_The task_
In the entries below, find the line with "Fixpoint le_word (bs" and the line with "fuel : nat)". Print those two and everything between them exactly, and nothing else.

_Input data_
(* ===== verification/Sha.v ===== *)
(** * SHA3-256 and SHA-512

    The two hash functions of Go's standard library that the address checksum
    ([crypto/sha3]) and the expansion of an ed25519 seed ([crypto/sha512]) use,
    executable on byte lists and checked against published test vectors. *)

From Stdlib Require Import NArith.
From S2P Require Import Prelude.
#[local] Open Scope N_scope.

(** 64-bit words *)
Definition mask64 (x : N) : N := N.land x (N.ones 64).
Definition rotl64 (x r : N) : N := mask64 (N.lor (N.shiftl x r) (N.shiftr x (64 - r))).
Definition rotr64 (x r : N) : N := rotl64 x (64 - r).
Definition not64 (x : N) : N := N.lxor x (N.ones 64).
Definition add64 (x y : N) : N := mask64 (x + y).

Fixpoint le_word (bs : bytes) : N :=
  match bs with [] => 0 | b :: bs => byte_val b + 256 * le_word bs end.
Definition be_word (bs : bytes) : N := le_word (rev bs).
Fixpoint le_bytes (n : nat) (w : N) : bytes :=
  match n with O => [] | S n => byte_of w :: le_bytes n (w / 256) end.
Definition be_bytes (n : nat) (w : N) : bytes := rev (le_bytes n w).

(** [chunks n fuel l]: the consecutive groups of [n]; [fuel = length l] suffices. *)
Fixpoint chunks {A} (n fuel : nat) (l : list A) : list (list A) :=
  match fuel, l with
  | S fuel, _ :: _ => take n l :: chunks n fuel (drop n l)
  | _, _ => []
  end.

(** ** SHA3-256 *)
Definition keccak_rc : list N :=
  [0x0000000000000001; 0x0000000000008082; 0x800000000000808a;
   0x8000000080008000; 0x000000000000808b; 0x0000000080000001;
   0x8000000080008081; 0x8000000000008009; 0x000000000000008a;
   0x0000000000000088; 0x0000000080008009; 0x000000008000000a;
   0x000000008000808b; 0x800000000000008b; 0x8000000000008089;
   0x8000000000008003; 0x8000000000008002; 0x8000000000000080;
   0x000000000000800a; 0x800000008000000a; 0x8000000080008081;
   0x8000000000008080; 0x0000000080000001; 0x8000000080008008].
Definition keccak_rot : list N :=
  [0; 1; 62; 28; 27; 36; 44; 6; 55; 20; 3; 10; 43; 25; 39; 41; 45; 15; 21; 8; 18; 2; 61; 56; 14].

Definition lane (s : list N) (x y : nat) : N := nth (x mod 5 + 5 * (y mod 5))%nat s 0.
(** A state from its lanes, in the order x + 5y. *)
Definition tabulate25 (f : nat → nat → N) : list N :=
  map (λ i, f (i mod 5)%nat (i / 5)%nat) (seq 0 25).

Definition keccak_round (s : list N) (rc : N) : list N :=
  let c := map (λ x, foldr N.lxor 0 (map (lane s x) (seq 0 5))) (seq 0 5) in
  let col x := nth (x mod 5)%nat c 0 in
  let theta := tabulate25 (λ x y, N.lxor (lane s x y) (N.lxor (col (x + 4)%nat) (rotl64 (col (x + 1)%nat) 1))) in
  let rho := zip_with rotl64 theta keccak_rot in
  (* pi: B[y, 2x+3y] = rho[x, y], read from the target (x', y'): x = x' + 3y', y = x' *)
  let pi := tabulate25 (λ x y, lane rho (x + 3 * y)%nat x) in
  let chi := tabulate25 (λ x y,
    N.lxor (lane pi x y) (N.land (not64 (lane pi (x + 1)%nat y)) (lane pi (x + 2)%nat y))) in
  match chi with a :: r => N.lxor a rc :: r | [] => [] end.
Definition keccak_f (s : list N) : list N := foldl keccak_round s keccak_rc.

Definition sha3_rate : nat := 136.
Definition sha3_pad (m : bytes) : bytes :=
  let q := (sha3_rate - length m mod sha3_rate)%nat in
  if (q =? 1)%nat then m ++ [byte_of 0x86]
  else m ++ [byte_of 0x06] ++ replicate (q - 2) Byte.x00 ++ [byte_of 0x80].
Definition absorb (s : list N) (block : bytes) : list N :=
  let ws := map le_word (chunks 8 17 block) in
  keccak_f (zip_with N.lxor s (ws ++ replicate 8 0)).
Definition sha3_256 (m : bytes) : bytes :=
  let p := sha3_pad m in
  let s := foldl absorb (replicate 25 0) (chunks sha3_rate (length p) p) in
  take 32 (concat (map (le_bytes 8) (take 4 (s ++ replicate 4 0)))).

(** ** SHA-512 *)
Definition sha512_k : list N :=
  [0x428a2f98d728ae22; 0x7137449123ef65cd; 0xb5c0fbcfec4d3b2f;
   0xe9b5dba58189dbbc; 0x3956c25bf348b538; 0x59f111f1b605d019;
   0x923f82a4af194f9b; 0xab1c5ed5da6d8118; 0xd807aa98a3030242;
   0x12835b0145706fbe; 0x243185be4ee4b28c; 0x550c7dc3d5ffb4e2;
   0x72be5d74f27b896f; 0x80deb1fe3b1696b1; 0x9bdc06a725c71235;
   0xc19bf174cf692694; 0xe49b69c19ef14ad2; 0xefbe4786384f25e3;
   0x0fc19dc68b8cd5b5; 0x240ca1cc77ac9c65; 0x2de92c6f592b0275;
   0x4a7484aa6ea6e483; 0x5cb0a9dcbd41fbd4; 0x76f988da831153b5;
   0x983e5152ee66dfab; 0xa831c66d2db43210; 0xb00327c898fb213f;
   0xbf597fc7beef0ee4; 0xc6e00bf33da88fc2; 0xd5a79147930aa725;
   0x06ca6351e003826f; 0x142929670a0e6e70; 0x27b70a8546d22ffc;
   0x2e1b21385c26c926; 0x4d2c6dfc5ac42aed; 0x53380d139d95b3df;
   0x650a73548baf63de; 0x766a0abb3c77b2a8; 0x81c2c92e47edaee6;
   0x92722c851482353b; 0xa2bfe8a14cf10364; 0xa81a664bbc423001;
   0xc24b8b70d0f89791; 0xc76c51a30654be30; 0xd192e819d6ef5218;
   0xd69906245565a910; 0xf40e35855771202a; 0x106aa07032bbd1b8;
   0x19a4c116b8d2d0c8; 0x1e376c085141ab53; 0x2748774cdf8eeb99;
   0x34b0bcb5e19b48a8; 0x391c0cb3c5c95a63; 0x4ed8aa4ae3418acb;
   0x5b9cca4f7763e373; 0x682e6ff3d6b2b8a3; 0x748f82ee5defb2fc;
   0x78a5636f43172f60; 0x84c87814a1f0ab72; 0x8cc702081a6439ec;
   0x90befffa23631e28; 0xa4506cebde82bde9; 0xbef9a3f7b2c67915;
   0xc67178f2e372532b; 0xca273eceea26619c; 0xd186b8c721c0c207;
   0xeada7dd6cde0eb1e; 0xf57d4f7fee6ed178; 0x06f067aa72176fba;
   0x0a637dc5a2c898a6; 0x113f9804bef90dae; 0x1b710b35131c471b;
   0x28db77f523047d84; 0x32caab7b40c72493; 0x3c9ebe0a15c9bebc;
   0x431d67c49c100d4c; 0x4cc5d4becb3e42b6; 0x597f299cfc657e2a;
   0x5fcb6fab3ad6faec; 0x6c44198c4a475817].
Definition sha512_h0 : list N :=
  [0x6a09e667f3bcc908; 0xbb67ae8584caa73b; 0x3c6ef372fe94f82b;
   0xa54ff53a5f1d36f1; 0x510e527fade682d1; 0x9b05688c2b3e6c1f;
   0x1f83d9abfb41bd6b; 0x5be0cd19137e2179].

Definition xor3 (x y z : N) : N := N.lxor x (N.lxor y z).
Definition big_sigma0 (x : N) : N := xor3 (rotr64 x 28) (rotr64 x 34) (rotr64 x 39).
Definition big_sigma1 (x : N) : N := xor3 (rotr64 x 14) (rotr64 x 18) (rotr64 x 41).
Definition small_sigma0 (x : N) : N := xor3 (rotr64 x 1) (rotr64 x 8) (N.shiftr x 7).
Definition small_sigma1 (x : N) : N := xor3 (rotr64 x 19) (rotr64 x 61) (N.shiftr x 6).

(** The message schedule, most recent word first. *)
Fixpoint schedule (n : nat) (w : list N) : list N :=
  match n with
  | O => w
  | S n =>
      schedule n (add64 (add64 (small_sigma1 (nth 1 w 0)) (nth 6 w 0))
                        (add64 (small_sigma0 (nth 14 w 0)) (nth 15 w 0)) :: w)
  end.
Definition sha512_round (st : list N) (kw : N) : list N :=
  match st with
  | [a; b; c; d; e; f; g; h] =>
      let ch := N.lxor (N.land e f) (N.land (not64 e) g) in
      let maj := xor3 (N.land a b) (N.land a c) (N.land b c) in
      let t1 := add64 (add64 h (big_sigma1 e)) (add64 ch kw) in
      let t2 := add64 (big_sigma0 a) maj in
      [add64 t1 t2; a; b; c; add64 d t1; e; f; g]
  | _ => st
  end.
Definition sha512_block (hs : list N) (block : bytes) : list N :=
  let w := rev (schedule 64 (rev (map be_word (chunks 8 16 block)))) in
  zip_with add64 hs (foldl sha512_round hs (zip_with add64 sha512_k w)).
Definition sha512_pad (m : bytes) : bytes :=
  let z := ((239 - length m mod 128) mod 128)%nat in
  m ++ [byte_of 0x80] ++ replicate z Byte.x00 ++ be_bytes 16 (8 * N.of_nat (length m)).
Definition sha512 (m : bytes) : bytes :=
  let p := sha512_pad m in
  let hs := foldl sha512_block sha512_h0 (chunks 128 (length p) p) in
  concat (map (be_bytes 8) (take 8 (hs ++ replicate 8 0))).

(** * Lengths *)
Lemma length_le_bytes n w : length (le_bytes n w) = n.
Proof. revert w; induction n; intros w; simpl; [done | by rewrite IHn]. Qed.
Lemma length_be_bytes n w : length (be_bytes n w) = n.
Proof. unfold be_bytes. by rewrite length_rev, length_le_bytes. Qed.

Lemma length_concat_map {A B} (f : A → list B) n l :
  (∀ a, length (f a) = n) → length (concat (map f l)) = (length l * n)%nat.
Proof. intros H. induction l; simpl; [done|]. rewrite length_app, H, IHl. done. Qed.

Lemma length_sha3_256 m : length (sha3_256 m) = 32%nat.
Proof.
  unfold sha3_256. rewrite length_take, (length_concat_map _ 8) by (apply length_le_bytes).
  rewrite length_take, length_app, length_replicate. lia.
Qed.
Lemma length_sha512 m : length (sha512 m) = 64%nat.
Proof.
  unfold sha512. rewrite (length_concat_map _ 8) by (apply length_be_bytes).
  rewrite length_take, length_app, length_replicate. lia.
Qed.
#[export] Hint Rewrite length_sha3_256 length_sha512 : bytes_len.
#[global] Opaque sha3_256 sha512.

(** ** Test vectors (FIPS 180-4, FIPS 202), the message "abc" *)
Example sha3_256_abc :
  be_word (sha3_256 (bytes_of_string "abc")) =
  0x3a985da74fe225b2045c172d6bd390bd855f086e3e9d525b46bfe24511431532.
Proof. vm_compute. reflexivity. Qed.
Example sha3_256_two_blocks :
  be_word (sha3_256 (replicate 135 Byte.x61)) =
  0x8094bb53c44cfb1e67b7c30447f9a1c33696d2463ecc1d9c92538913392843c9.
Proof. vm_compute. reflexivity. Qed.
Example sha512_abc :
  be_word (sha512 (bytes_of_string "abc")) =
  0xddaf35a193617abacc417349ae20413112e6fa4e89a97ea20a9eeee64b55d39a2192992a274fc1a836ba3c23a3feebbd454d4423643ce80e2a9ac94fa54ca49f.
Proof. vm_compute. reflexivity. Qed.
Example sha512_two_blocks :
  be_word (sha512 (replicate 112 Byte.x61)) =
  0xc01d080efd492776a1c43bd23dd99d0a2e626d481e16782e75d54c2503b5dc32bd05f0f1ba33e568b88fd2d970929b719ecbb152f58f130a407c8830604b70ca.
Proof. vm_compute. reflexivity. Qed.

_Solution_
Fixpoint le_word (bs : bytes) : N :=
  match bs with [] => 0 | b :: bs => byte_val b + 256 * le_word bs end.
Definition be_word (bs : bytes) : N := le_word (rev bs).
Fixpoint le_bytes (n : nat) (w : N) : bytes :=
  match n with O => [] | S n => byte_of w :: le_bytes n (w / 256) end.
Definition be_bytes (n : nat) (w : N) : bytes := rev (le_bytes n w).

(** [chunks n fuel l]: the consecutive groups of [n]; [fuel = length l] suffices. *)
Fixpoint chunks {A} (n fuel : nat) (l : list A) : list (list A) :=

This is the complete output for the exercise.